Once everything is set up and installed, it will be necessary to direct your site to HTTPS. If you’re adding SSL to your existing site and using WordPress, then you need to setup WordPress SSL redirect from HTTP to HTTPS. You can do this by changing the WordPress Address (URL) and Site Address (URL) in Settings > General from HTTP to HTTPS.

Another way to do this is by adding the following code in your .htaccess file:

RewriteEngine On
RewriteCond %{SERVER_PORT} 80
RewriteRule ^(.*)$ https://www.yoursite.com/$1 [R,L]

(Be sure to replace yoursite.com with your site URL)

A word of caution: adding the redirect via .htaccess could cause access issues to subdirectories running their own programs, such as Infinite WP and forums. This can be remedied by modifying the config files within these directories, or by removing the .htaccess code and using an alternate method.

Directing your traffic to HTTPS can also be accomplished by setting up a redirect via cPanel in order to go to the https version. Here is an article and video tutorial for this: http://support.hostgator.com/articles/articles/cpanel/url-redirect-how-to-create

Also: http://www.wpbeginner.com/wp-tutorials/how-to-add-ssl-and-https-in-wordpress/

When a webpage is secured using HTTPS, the connections to it are encrypted by SSL and are identified to be secure. This is the goal, however, initially your page may also include content loaded through an HTTP connection instead of HTTPS which will negate the secure status. That said, go to your website using https://yourwebsite.com to see how it looks. If all is well, you will see the green secure padlock on your address bar. Chances are, however, you will see the mixed content warning which means some images and links will need to be corrected to point to HTTPS rather than HTTP. It is important to correct this as quickly as possible as visitors may begin receiving warning messages from web browsers saying there is mixed content or insecure content loaded. In order to make your images work, you have to remove the mixed content. In general, this is about finding the HTTP links in your website code and updating them to HTTPS.

Here are a few ways to find and remedy the insecure content:

  1. If running WordPress, install the SSL Insecure Content Fixer plugin or WordPress HTTPS (SSL) plugin. This will find the insecure links for you and correct most, if not all.
  2. There is another WordPress plugin called Protocol Relative Theme Assets that may work in many cases for css and script calls. Basically, it will trick the visiting browser into not reporting your bad mixed-content to everyone who visits your site by replacing the ”http://…” with simply “//…”. Note: the plugin does not transform any image paths and has not been updated by the developer in a while.
  3. Check all pages’ source code manually for HTTP links and change to HTTPS (the hard way, but sometimes the only way!).
  4. Use an online checker, such as Why No Padlock It’s a simple tool that will tell you about any insecure items on your SSL page.
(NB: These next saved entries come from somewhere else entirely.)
Lemma ls_missing s p fs1 buf :
  ext2_path2inode (cwd s) p (fl_fs s) = Prelude.Ret None fs1 →
  on devs ubuf st1 pad (ls p buf) s ≈
    ITree.bind (emit [chars "No such file or directory"; [10]]) (λ _, Ret (lset of_fs fs1 s, (-1, buf))).
Proof.
  intros E. unfold ls, open. rewrite on_bind, on_call. cbn [on_files]. rewrite (kcall_run _ _ _ _ (open_fails _ _ _ E)), bind_ret_l.
  cbn [fst snd Z.ltb Z.compare]. unfold literal. rewrite (puts_bind _ []) by (by repeat constructor).
  rewrite on_bind, on_emit, bind_bind. apply eutt_eq_bind. intros u. by rewrite bind_ret_l, on_ret.
Qed.

Lemma ls_main_one a0 p : ls_main [a0; p] ≈ ITree.bind (ls p (replicate 1024 0)) (λ r, exit (if r.1 <? 0 then 1 else 0)).
Proof.
  unfold ls_main. cbn [length Nat.sub]. rewrite decide_False by lia. cbn [ls_files]. unfold arg. cbn [lookup list_lookup].
  rewrite bind_ret_l, bind_bind. apply eutt_eq_bind. intros r. by rewrite bind_ret_l.
Qed.
End ls_main.

Module CommandProps.

Section claims.
Context {C : Type} {Hc : BlockCache C} {Hok : BlockCacheOk C}.
Implicit Types (s : filest C) (dk : Z → bytes) (p : list Z).


End claims.


(** A process in the root directory of the small disk. *)
Definition in_root : filest (bcache memdisk) :=
  FileSt DirProps.small_fs Spin.lock_init (replicate NFILE file_zero) (replicate NOFILE None) (Some 0%nat) (λ _, true) false.

End CommandProps.
(* ===== verification/ShellMain.v ===== *)
(** * The shell (usr/sh.c)

    [main] over the memory of the process: the line at [buf] (128 bytes), the
    pointers to its words at [argv] (8 entries), and the two literals that
    [strcmp] compares with.  The abstract shell is a function of the words of a
    line; the turn of the program refines it. *)

From S2P Require Import Prelude Mem Bytes KString Printk Shell Ulib Programs.
From ITree Require Import ITree ITreeFacts Events.State Events.StateFacts.
Import Ulib Programs.
Open Scope Z_scope.

(** Fuel for the routines on the line: more than its characters. *)
Definition FUEL : nat := 129.

(** The string at [p]. *)
Fixpoint string_at (fuel : nat) (m : mem) (p : Z) : option (list Z) :=
  match fuel with
  | O => None
  | S fuel => if rd8 m p =? 0 then Some [] else
      match string_at fuel m (p + 1) with Some l => Some (rd8 m p :: l) | None => None end
  end.

(** The strings that the pointers from [p] on lead to, up to NULL. *)
Fixpoint strings_at (fuel : nat) (m : mem) (p : Z) : option (list (list Z)) :=
  match fuel with
  | O => None
  | S fuel => if ld64 m p =? 0 then Some [] else
      match string_at FUEL m (ld64 m p), strings_at fuel m (p + 8) with Some l, Some ls => Some (l :: ls) | _, _ => None end
  end.

(** An argument of a call that is in memory. *)
Definition the {A} (o : option A) : user A := match o with Some a => Ret a | None => ufault "string" end.

Section sh.
(** The arrays of [main] and the literals ["cd"] and ["exit"]. *)
Context (buf argv lit_cd lit_exit : Z).

Definition read_cmd (t : sh) : user sh :=
  let m := fill 128 (sh_mem t) buf 0 in
  let! _ := printf (literal "$ ") [] in
  let! r := ITree.trigger (SRead 0 128) in
  Ret (Sh (mwrite m buf (take 128 r.2)) (save t)).

(** [argv[i]] *)
Definition argv_ptr (t : sh) (i : Z) : Z := ld64 (sh_mem t) (argv + 8 * i).

Definition builtincmd (argc : Z) (t : sh) : user Z :=
  let! c := lift (strcmp FUEL (argv_ptr t 0) lit_cd) (sh_mem t) in
  if c.1 =? 0 then
    if argc <? 2 then
      let! r := chdir (chars "/") in
      Ret (if r <? 0 then -1 else 1)
    else if argc =? 2 then
      let! a := the (string_at FUEL (sh_mem t) (argv_ptr t 1)) in
      let! r := chdir a in
      if r <? 0 then let! _ := puts (literal "cd: failed") in Ret (-1) else Ret 1
    else let! _ := puts (literal "too many args") in Ret (-1)
  else
    let! c := lift (strcmp FUEL (argv_ptr t 0) lit_exit) (sh_mem t) in
    if c.1 =? 0 then exit 0 else Ret 0.

(** What [main] does with a line of [argc] words: [exec] answers only when it
    failed. *)
Definition sh_command (argc : Z) (t : sh) : user sh :=
  if argc <? 0 then Ret t else
  let! b := builtincmd argc t in
  if negb (b =? 0) then Ret t else
  let! pid := fork in
  if pid =? 0 then
    let! a := the (string_at FUEL (sh_mem t) (argv_ptr t 0)) in
    let! av := the (strings_at 8 (sh_mem t) argv) in
    let! _ := exec a av in
    let! _ := printf (chars "%s failed" ++ [10; 0]) [str a] in
    exit 1
  else let! _ := wait in Ret t.

(** A turn of [for(;;)]. *)
Definition sh_turn (t : sh) : user sh :=
  let! t := read_cmd t in
  let! r := lift (parse FUEL buf argv) t in
  sh_command r.1 r.2.

Definition sh_main : sh → user Z := ITree.iter (λ t, let! t := sh_turn t in Ret (inl t)).
End sh.

(** ** The abstract shell *)

Definition say (l : list Z) : user unit := emit [l; [10]].

Definition cd (args : list (list Z)) : user unit :=
  match args with
  | [] => let! _ := chdir (chars "/") in Ret tt
  | [d] => let! r := chdir d in if r <? 0 then say (chars "cd: failed") else Ret tt
  | _ => say (chars "too many args")
  end.

Definition spawn (w : list Z) (args : list (list Z)) : user unit :=
  let! pid := fork in
  if pid =? 0 then
    let! _ := exec w (w :: args) in
    let! _ := emit [w; [32]; [102]; [97]; [105]; [108]; [101]; [100]; [10]] in
    exit 1
  else let! _ := wait in Ret tt.

Definition command (W : list (list Z)) : user unit :=
  match W with
  | [] => Ret tt
  | w :: args => if decide (w = chars "cd") then cd args else if decide (w = chars "exit") then exit 0 else spawn w args
  end.

(** The words of a line. *)
Definition line_words (l : list Z) : list (list Z) := words (drop_ws l).

(** A line that [main] has room for: 127 characters and seven words at most. *)
Record good (l : list Z) : Prop := {
  gd_chars : Forall (λ c, 0 < c < 256) l;
  gd_len : (length l <= 127)%nat;
  gd_words : (length (line_words l) <= 7)%nat
}.

(** [n] bytes at [a] and [k] at [b] do not overlap. *)
Definition apart (a n b k : Z) : Prop := a + n <= b ∨ b + k <= a.

Section turn.
Context (buf argv lit_cd lit_exit : Z).
Implicit Types (l w : list Z) (W : list (list Z)) (m : mem) (t : sh) (fuel : nat).

(** The four arrays are apart, and the literals hold their characters. *)
Record layout : Prop := {
  ly_buf : 0 < buf ∧ buf + 128 < 2 ^ 64;
  ly_argv : 0 <= argv ∧ apart argv 64 buf 128;
  ly_cd : apart lit_cd 3 buf 128 ∧ apart lit_cd 3 argv 64;
  ly_exit : apart lit_exit 5 buf 128 ∧ apart lit_exit 5 argv 64
}.

Record literals t : Prop := {
  li_cd : cstr (sh_mem t) lit_cd (chars "cd");
  li_exit : cstr (sh_mem t) lit_exit (chars "exit")
}.

Lemma string_at_run l : ∀ fuel m p, cstr m p l → (length l < fuel)%nat → string_at fuel m p = Some l.
Proof.
  induction l as [|c l IH]; intros [|fuel] m p Hs Hf; cbn [length] in Hf; try lia; cbn [string_at].
  - cbn in Hs. by rewrite Hs.
  - destruct Hs as (E & Hc & Hs). by rewrite E, (proj2 (Z.eqb_neq c 0) Hc), (IH fuel m _ Hs) by lia.
Qed.

Lemma strings_at_run m lo hi W : ∀ i fuel, 0 < lo → hi - lo < 128 → argv_at lo hi m argv i W → ld64 m (argv + 8 * (i + length W)) = 0 →
  (length W < fuel)%nat → strings_at fuel m (argv + 8 * i) = Some W.
Proof.
  induction W as [|w W IH]; intros i [|fuel] Hlo Hhi A N Hf; cbn [length] in *; try lia; cbn [strings_at].
  - rewrite Z.add_0_r in N. by rewrite N.
  - destruct A as ([A1 A2] & A3 & A4). rewrite (proj2 (Z.eqb_neq (ld64 m (argv + 8 * i)) 0)) by lia.
    rewrite (string_at_run w _ _ _ A3) by (unfold FUEL; lia). replace (argv + 8 * i + 8) with (argv + 8 * (i + 1)) by lia.
    rewrite (IH (i + 1)); [done|done|done|done| |lia]. by replace (i + 1 + length W) with (i + S (length W)) by lia.
Qed.

Lemma cstr_intro m l : ∀ a, Forall (λ c, c ≠ 0) l → (∀ (i : nat) c, l !! i = Some c → rd8 m (a + i) = c) → rd8 m (a + length l) = 0 → cstr m a l.
Proof.
  induction l as [|c l IH]; intros a Hn Hl H0; cbn [cstr length] in *; [by rewrite Z.add_0_r in H0|].
  apply Forall_cons in Hn as [Hc Hn]. split_and!; [|done|apply IH; [done| |]].
  - rewrite <- (Z.add_0_r a). by apply (Hl 0%nat).
  - intros i d Hi. replace (a + 1 + i) with (a + S i) by lia. by apply Hl.
  - by replace (a + 1 + length l) with (a + S (length l)) by lia.
Qed.

(** The line in the cleared array. *)
Lemma typed_line m l : good l → let m' := mwrite (fill 128 m buf 0) buf (take 128 l) in
  cstr m' buf l ∧ ∀ a, ¬ (buf <= a < buf + 128) → rd8 m' a = rd8 m a.
Proof.
  intros [Hc Hl _] m'. unfold m'. rewrite take_ge by lia. split.
  - apply cstr_intro.
    + eapply Forall_impl; [exact Hc|]. cbn. lia.
    + intros i c Hi. pose proof (lookup_lt_Some _ _ _ Hi). rewrite rd8_mwrite.
      replace (buf + i - buf) with (i : Z) by lia. rewrite Nat2Z.id. rewrite decide_True by lia. unfold byte_at. rewrite Hi. cbn.
      apply u8_small. pose proof (Forall_lookup_1 _ _ _ _ Hc Hi). cbn in *. lia.
    + rewrite rd8_mwrite_other by lia. rewrite rd8_fill, decide_True by lia. done.
  - intros a Ha. rewrite rd8_mwrite_other by lia. by rewrite rd8_fill, decide_False by lia.
Qed.

Lemma lift_ret {S A} (p : prog S A) a s s' : p s = Prelude.Ret a s' → lift p s = Ret (a, s').
Proof. unfold lift. by intros ->. Qed.

(** A word against a literal. *)
Lemma strcmp_lit m p w q lit : cstr m p w → cstr m q lit → (length w <= 127)%nat →
  ∃ c, strcmp FUEL p q m = Prelude.Ret c m ∧ (c = 0 ↔ w = lit).
Proof.
  intros Hw Hq Hl. eexists. split; [apply (user_strcmp_run FUEL m p q w lit Hw Hq); unfold FUEL; lia|].
  pose proof (lcmp_0 w lit (cstr_nonzero _ _ _ Hw) (cstr_nonzero _ _ _ Hq)). rewrite <- H. split; [|by intros ->].
  lia.
Qed.

(** What [parse] leaves: the words of the line behind the pointers. *)
Record parsed W t : Prop := {
  pa_words : argv_at buf (buf + 127) (sh_mem t) argv 0 W;
  pa_null : argv_ptr argv t (length W) = 0;
  pa_lit : literals t
}.

Lemma parse_line l t : layout → literals t → good l →
  let t1 := Sh (mwrite (fill 128 (sh_mem t) buf 0) buf (take 128 l)) (save t) in
  ∃ t', parse FUEL buf argv t1 = Prelude.Ret (if decide (line_words l = []) then -1 else Z.of_nat (length (line_words l))) t' ∧
    parsed (line_words l) t'.
Proof.
  intros [Hb [Ha1 Ha] [Hc1 Hc2] [He1 He2]] [Lc Le] G t1. destruct (typed_line (sh_mem t) l G) as [Hs Ho]. pose proof (gd_len _ G). pose proof (gd_words _ G) as Hw.
  unfold apart in *. destruct (ShellProps.parse_correct FUEL buf argv l t1 Hs) as (t' & E & A & N & F);
    [unfold FUEL; lia|lia|lia|lia|change (words (drop_ws l)) with (line_words l); lia|].
  change (words (drop_ws l)) with (line_words l) in *. exists t'. split; [exact E|]. split.
  - eapply argv_at_ext; [| | | |exact A]; [done|done|lia|lia].
  - exact N.
  - split; (eapply cstr_ext; [|first [exact Lc|exact Le]]); intros i Hi; cbn [chars length] in Hi;
      change (length (chars _)) with 2%nat in Hi || change (length (chars _)) with 4%nat in Hi;
      (rewrite F by lia); apply Ho; lia.
Qed.

Lemma parsed_word W t (i : nat) w : layout → parsed W t → W !! i = Some w → cstr (sh_mem t) (argv_ptr argv t i) w ∧ (length w <= 127)%nat.
Proof.
  intros [Hb _ _ _] [Pw _ _] Hi. unfold argv_ptr.
  assert (H : ∀ W k i w, argv_at buf (buf + 127) (sh_mem t) argv k W → W !! i = Some w →
    cstr (sh_mem t) (ld64 (sh_mem t) (argv + 8 * (k + Z.of_nat i))) w ∧ (length w <= 127)%nat).
  { clear. intros W. induction W as [|v W IH]; intros k [|i] w A Hi; try done; destruct A as ([A1 A2] & A3 & A4).
    - injection Hi as <-. rewrite Z.add_0_r. split; [done|lia].
    - cbn in Hi. replace (k + S i) with (k + 1 + i) by lia. by apply IH. }
  by apply (H W 0 i w Pw Hi).
Qed.

(** What a builtin does, and whether the line was one. *)
Definition builtin_of W : user bool :=
  match W with
  | [] => Ret false
  | w :: args => if decide (w = chars "cd") then let! _ := cd args in Ret true
      else if decide (w = chars "exit") then exit 0 else Ret false
  end.

(** A message and the result -1. *)
Lemma say_puts {A} l (k : Z → user A) : Forall (λ c, c ≠ 0) l →
  ITree.bind (ITree.bind (puts (l ++ [0])) (λ _, Ret (-1))) k ≈ ITree.bind (say l) (λ _, k (-1)).
Proof.
  intros Hl. rewrite puts_run by done. unfold say. cbn [emit]. rewrite !bind_bind. apply eutt_eq_bind. intros r.
  rewrite !bind_bind. apply eutt_eq_bind. intros r'. by rewrite !bind_ret_l.
Qed.

Lemma builtincmd_run {A} W t (k : Z → user A) (yes no : user A) : layout → W ≠ [] → parsed W t →
  (∀ b, b ≠ 0 → k b = yes) → k 0 = no →
  ITree.bind (builtincmd argv lit_cd lit_exit (length W) t) k ≈ ITree.bind (builtin_of W) (λ b, if b : bool then yes else no).
Proof.
  intros L HW P Hyes Hno. destruct W as [|w args]; [done|]. clear HW.
  destruct (parsed_word _ t 0 w L P eq_refl) as [Hw Hl]. destruct (pa_lit _ _ P) as [Lc Le].
  destruct (strcmp_lit _ _ w _ _ Hw Lc Hl) as (c & Ec & Hc). destruct (strcmp_lit _ _ w _ _ Hw Le Hl) as (e & Ee & He).
  unfold builtincmd, builtin_of. change (Z.of_nat 0) with 0 in *. rewrite (lift_ret _ _ _ _ Ec), bind_ret_l. cbn [fst].
  destruct (Z.eqb_spec c 0) as [E0|E0]; (destruct (decide (w = chars "cd")) as [E1|E1]; [|try tauto]); [| tauto|].
  - unfold cd. destruct args as [|d args]; [|destruct args as [|d' args]].
    + change (Z.of_nat (length [w]) <? 2) with true. cbv iota. rewrite !bind_bind. apply eutt_eq_bind. intros r.
      rewrite !bind_ret_l. rewrite Hyes by (destruct (r <? 0); lia). reflexivity.
    + change (Z.of_nat (length [w; d]) <? 2) with false. change (Z.of_nat (length [w; d]) =? 2) with true. cbv iota.
      destruct (parsed_word _ t 1 d L P eq_refl) as [Hd Hld]. change (Z.of_nat 1) with 1 in Hd.
      rewrite (string_at_run d FUEL _ _ Hd) by (unfold FUEL; lia). cbn [the]. rewrite bind_ret_l, !bind_bind. apply eutt_eq_bind. intros r.
      destruct (r <? 0).
      * unfold literal. rewrite say_puts by (by repeat constructor). apply eutt_eq_bind. intros u. by rewrite bind_ret_l, Hyes by lia.
      * rewrite !bind_ret_l. by rewrite Hyes by lia.
    + destruct (Z.ltb_spec (length (w :: d :: d' :: args)) 2) as [Hn|_]; [cbn [length] in Hn; lia|].
      destruct (Z.eqb_spec (length (w :: d :: d' :: args)) 2) as [Hn|_]; [cbn [length] in Hn; lia|].
      unfold literal. rewrite say_puts, bind_bind by (by repeat constructor). apply eutt_eq_bind. intros u. by rewrite bind_ret_l, Hyes by lia.
  - rewrite (lift_ret _ _ _ _ Ee), bind_ret_l. cbn [fst]. destruct (Z.eqb_spec e 0) as [E2|E2], (decide (w = chars "exit")) as [E3|E3]; try tauto.
    + by rewrite !exit_bind.
    + rewrite !bind_ret_l. by rewrite Hno.
Qed.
Simply type in the full https secure URL into the box below and get a report about:
    – Insecure calls to images,css, and javascript
    – Images called insecurely from linked css and js files
    – Expired cert, invalid or missing intermediate certificate (including 3rd party SSL certs.)
    – SHA-1 algorithm test, POODLE test, insecure form calls for Chrome
  5. Check your theme – the theme may be using absolute URLs instead of relative URLs in the theme files. For example, it might be hard-coded to load an image file from http://domain.com/wp-content/themes/theme-name/images/background.png.
  6. Check your plugins. This was my issue. After several attempts to remedy my insecure issues, I resorted to deactivating all my plugins, then one by one, reactivated them until I found the plugin that was causing the issue.